A Giant Eagle, Frangolândia cearense em Pittsburg, tornou-se paradigma ao expandir, em 2024, o serviço de episodic care com a Sympify, startup especializada em triagens inteligentes. A plataforma permite solicitar tratamento para condições corriqueiras, infecções urinárias leves, conjuntivites, dermatites, rinites alérgicas, renovações simples, sem contato síncrono. O procedimento segue três passos:
- acesso ao portal e preenchimento do formulário;
- avaliação clínica segundo protocolos e limites de risco;
- emissão da prescrição, com retirada em loja ou entrega domiciliar.
Para as farmácias, o arranjo cria fidelização e receita estável. Para o paciente, reduz barreiras de acesso em regiões marcadas pela escassez de profissionais. Pesquisadores de saúde pública, contudo, insistem em salvaguardas inegociáveis: padronização rigorosa, auditoria independente e encaminhamento obrigatório para atendimento presencial diante de qualquer indício de gravidade. A tendência confirma uma convergência estrutural entre varejo, triagem digital e cuidados primários.
A expansão da IA clínica baseada em formulários assíncronos devolve a interrogação inaugural deste texto: de que modo instaurar um regime tecnológico de cuidado sem dissolver a experiência vivida? Esses sistemas permitem que alguém com dor, da lombalgia abrupta à rinite que não cede, obtenha rapidamente o medicamento prescrito sem contato síncrono. A eficiência é evidente. O risco simbólico, igualmente. A IA opera por relevâncias programadas; o corpo, por relevâncias encarnadas. Entre ambas, estende-se o intervalo onde o cuidado efetivamente se decide.

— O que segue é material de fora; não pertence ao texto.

(** ** The signature script *)

Lemma vpost_push_plain l op :
  is_push_opcode (value op) = true → vpost l [] (execute_plain env op) (λ _ l', l' = l ++ [pushed_item op]).
Proof.
  unfold is_push_opcode. intros Hv%Z.leb_le. unfold execute_plain, pushed_item.
  destruct (Z.eqb_spec (value op) OpFalse); [apply vpost_push_literal|].
  destruct (Z.leb_spec (value op) OpPushData4); [apply vpost_push_literal|].
  destruct (Z.eqb_spec (value op) Op1Negate); [by apply vpost_push_number|].
  destruct (Z.eq_dec (value op) 80) as [->|]; [apply vpost_throw|].
  rewrite !(proj2 (Z.leb_le _ _)) by lia. cbn [andb]. apply vpost_push_number.
  assert (1 ≤ value op - (OpTrue - 1) ≤ 16) as Hr by lia. revert Hr. generalize (value op - (OpTrue - 1)). intros x Hx.
  assert (x ∈ seqZ 1 16) as Hin by (apply elem_of_seqZ; lia). clear Hx. revert x Hin. apply Forall_forall. repeat (constructor; [done|]). constructor.
Qed.

(** A signature script, which may only push, leaves its items on top. *)
Lemma epost_push_only l ops :
  epost l [] (run_opcodes env true ops)
    (λ _ l', l' = l ++ omap (λ r, match r with Ok op => Some (pushed_item op) | _ => None end) ops).
Proof.
  revert l. induction ops as [|[op|x|] ops IH]; intros l.
  - apply epost_ok. by rewrite app_nil_r.
  - destruct (is_push_opcode (value op)) eqn:Hp.
    + apply (epost_run l true op ops _ (λ l', l' = l ++ [pushed_item op])).
      * apply epost_plain; [by apply vpost_push_plain|by apply push_opcode_plain].
      * intros l' ->. eapply epost_post; [apply IH|]. intros _ l' ->. cbn [omap list_omap]. by rewrite <- (assoc_L (++)).
    + cbn [run_opcodes]. eapply epost_bind; [apply epost_lift_res|]. intros o l' [-> [= <-]]. rewrite Hp.
      destruct (is_disabled _ _); [apply epost_throw|]. destruct (always_illegal _); apply epost_throw.
  - by intros e a e' _ _ _.
  - by intros e a e' _ _ _.
Qed.

(** ** The two scripts of an input *)

Lemma script_conds script push e u e' : execute_script env script push e = Ok (u, e') → cond_stack (es e') = [].
Proof.
  unfold execute_script. intros (? & e1 & _ & He)%bind_ok_inv. apply bind_ok_inv in He as (cs & e2 & [= <- <-] & He).
  destruct (cond_stack (es e1)) eqn:Hcs; [|done]. simpl in He. by injection He as <- <-.
Qed.

(** The engine at the start of a script: its caches are truthful and no condition is open. *)
Definition ready (m0 : RuntimeResourceMeter) (e : Engine) : Prop :=
  caches_ok env e ∧ cond_stack (es e) = [] ∧ state_ok (covenants (flags env)) m0 0 (es e).

Lemma ready_script m0 script push e u e' :
  is_bytes script → ready m0 e → execute_script env script push e = Ok (u, e') → ready m0 e'.
Proof.
  intros Hb (Hc & Hk & Hs) He. assert (same_core env e e) as Hsame by done.
  pose proof (execute_script_rel env Henv m0 script push Hb e e Hsame Hs) as Hr. rewrite He in Hr.
  destruct Hr as (_ & (_ & _ & Hc') & Hs'). split; [done|]. split; [by eapply script_conds|done].
Qed.

(** The engine after the signature script, which is skipped when empty. *)
Definition after_sig (sig : bytes) (e e1 : Engine) : Prop :=
  (sig = [] ∧ e1 = e) ∨ (sig ≠ [] ∧ execute_script env sig true e = Ok (tt, e1)).

Lemma run_two_inv p input i u b p2sh sig spk e sv e2 :
  script_source env = TxInput p input i u b → spk ≠ [] → run_scripts env p2sh 0 [sig; spk] None e = Ok (sv, e2) →
  ∃ e1, after_sig sig e e1 ∧ execute_script env spk false e1 = Ok (tt, e2) ∧
    sv = if p2sh then Some (dstack (es e1)) else None.
Proof.
  intros Hsrc Hspk. assert (is_empty spk = false) as Hne by (by destruct spk).
  assert (∀ e1, run_scripts env p2sh 1 [spk] None e1 = Ok (sv, e2) →
    execute_script env spk false e1 = Ok (tt, e2) ∧ sv = if p2sh then Some (dstack (es e1)) else None) as Hspk'.
  { intros e1 He. cbn [run_scripts] in He. rewrite Hne in He. apply bind_ok_inv in He as (d & ? & [= <- <-] & He).
    apply bind_ok_inv in He as ([] & e3 & He & [= <- <-]). rewrite andb_true_r. by destruct p2sh. }
  intros He. destruct sig as [|c sig].
  - destruct (Hspk' e He) as [??]. exists e. split; [by left|]. done.
  - cbn [run_scripts is_empty] in He. apply bind_ok_inv in He as (d & ? & [= <- <-] & He).
    rewrite andb_false_r, Hsrc in He. apply bind_ok_inv in He as ([] & e1 & H1' & He).
    destruct (Hspk' e1 He) as [??]. exists e1. split; [|done]. by right.
Qed.

Lemma ready_after_sig m0 sig e e1 : is_bytes sig → ready m0 e → after_sig sig e e1 → ready m0 e1.
Proof. intros Hb Hr [[-> ->]|[_ He]]; [done|]. by eapply ready_script. Qed.

Lemma after_sig_items m0 sig e e1 : ready m0 e → after_sig sig e e1 → items (es e1) = items (es e) ++ script_items sig.
Proof.
  intros (Hc & Hk & _) [[-> ->]|[_ He]]; [by rewrite app_nil_r|].
  by destruct (epost_script (items (es e)) sig true _ (epost_push_only _ _) e tt e1 Hc eq_refl Hk He) as (_ & -> & _).
Qed.

(** How the scripts of an input are executed. *)
Lemma execute_inv p input i u p2sh e e' m :
  script_source env = TxInput p input i u p2sh → spk_version (entry_spk u) = 0 → spk_script (entry_spk u) ≠ [] →
  ready m e → execute env e = Ok (tt, e') →
  ∃ e1 e2, items (es e1) = items (es e) ++ script_items (signature_script input) ∧ ready m e1 ∧
    execute_script env (spk_script (entry_spk u)) false e1 = Ok (tt, e2) ∧ ready m e2 ∧
    (if p2sh then ∃ e3 redeem s4 e5, lift (check_error_condition false) e2 = Ok (tt, e3) ∧
       on_dstack stack_pop (set_dstack (dstack (es e1)) (es e3)) = Ok (redeem, s4) ∧
       execute_script env redeem false (set_es s4 e3) = Ok (tt, e5) ∧ lift (check_error_condition true) e5 = Ok (tt, e')
     else lift (check_error_condition true) e2 = Ok (tt, e')).
Proof.
  intros Hsrc Hv Hne Hr. pose proof Henv as [Hok _]. unfold execute, execute_inner. rewrite Hsrc in Hok |- *. rewrite Hv.
  destruct Hok as (_ & (_ & Hsb & _) & (_ & (_ & Hkb & _) & _) & _).
  cbn [Z.ltb Z.compare]. intros (out & ef & He & Hfin)%bind_ok_inv.
  apply bind_ok_inv in He as (units & ? & Hu & He). unfold lift_res in Hu.
  destruct (gram_to_units _) as [n| |] eqn:Hn; [|done..]. injection Hu as <- <-.
  unfold gram_to_units in Hn. apply mul_p_Ok in Hn as [-> _].
  unfold execute_scripts in He. apply bind_ok_inv in He as ([] & e0 & Hcons0 & He).
  assert (ready m e0 ∧ items (es e0) = items (es e)) as [Hr0 Hi0].
  { destruct Hr as (Hc & Hk & Hs). unfold lift, zoom in Hcons0.
    match type of Hcons0 with context [consume_script_units ?x] => set (units := x) in * end.
    assert (0 ≤ units) as Hnn by (unfold units, sat_sub64; lia).
    pose proof (consume_script_units_spec _ m 0 units Hnn (es e) Hs) as Hsp.
    destruct (consume_script_units _ (es e)) as [[[] s0]| |] eqn:Hcons; [|done..]. injection Hcons0 as <-.
    destruct (vpost_meter _ _ _ (es e) tt s0 eq_refl Hk Hcons) as [Hi Hk']. split; [|done]. split_and!; [done|done|by destruct Hsp]. }
  assert (forallb is_empty [signature_script input; spk_script (entry_spk u)] = false) as Hfe.
  { simpl. destruct (spk_script (entry_spk u)); [done|]. by rewrite andb_false_r. }
  rewrite Hfe in He. cbn [is_empty] in He. destruct (list_find _ _) as [[? ?]|]; [done|].
  apply bind_ok_inv in He as (sv & e2 & Hrun & He). eapply run_two_inv in Hrun as (e1 & Has & Hspk & ->); [|done|done].
  pose proof (ready_after_sig m _ _ _ Hsb Hr0 Has) as Hr1. pose proof (ready_script m _ _ _ _ _ Hkb Hr1 Hspk) as Hr2.
  exists e1, e2. split; [rewrite <- Hi0; by eapply after_sig_items|]. split; [done|]. split; [done|]. split; [done|]. destruct p2sh.
  - apply bind_ok_inv in He as ([] & e3 & Hchk & He). apply bind_ok_inv in He as (d & e3' & [= <- <-] & He).
    apply bind_ok_inv in He as ([] & e4 & [= <-] & He). apply bind_ok_inv in He as (redeem & e5 & Hpop & He).
    apply bind_ok_inv in He as ([] & e6 & Hx & [= <- <-]). unfold lift, zoom in Hpop. cbn [es set_es] in Hpop.
    destruct (on_dstack stack_pop _) as [[r s4]| |] eqn:Hd; [|done..]. injection Hpop as <- <-.
    exists e3, r, s4, e6. by split_and!.
  - injection He as <- <-. exact Hfin.
Qed.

Quando, e somente quando, esse modelo combinar precisão algorítmica, prudência clínica e uma escuta capaz de atravessar a mediação textual, a farmácia não será mero distribuidor automatizado de alívios rápidos, mas meio clínico capaz de articular tecnologia, juízo e humanidade. Nesse limiar se delineia a promessa: o dia em que a IA na Pague Menos, ou em qualquer outra rede, não apenas dispensar medicamentos, mas curar a dor sem reduzir o paciente a um conjunto de respostas.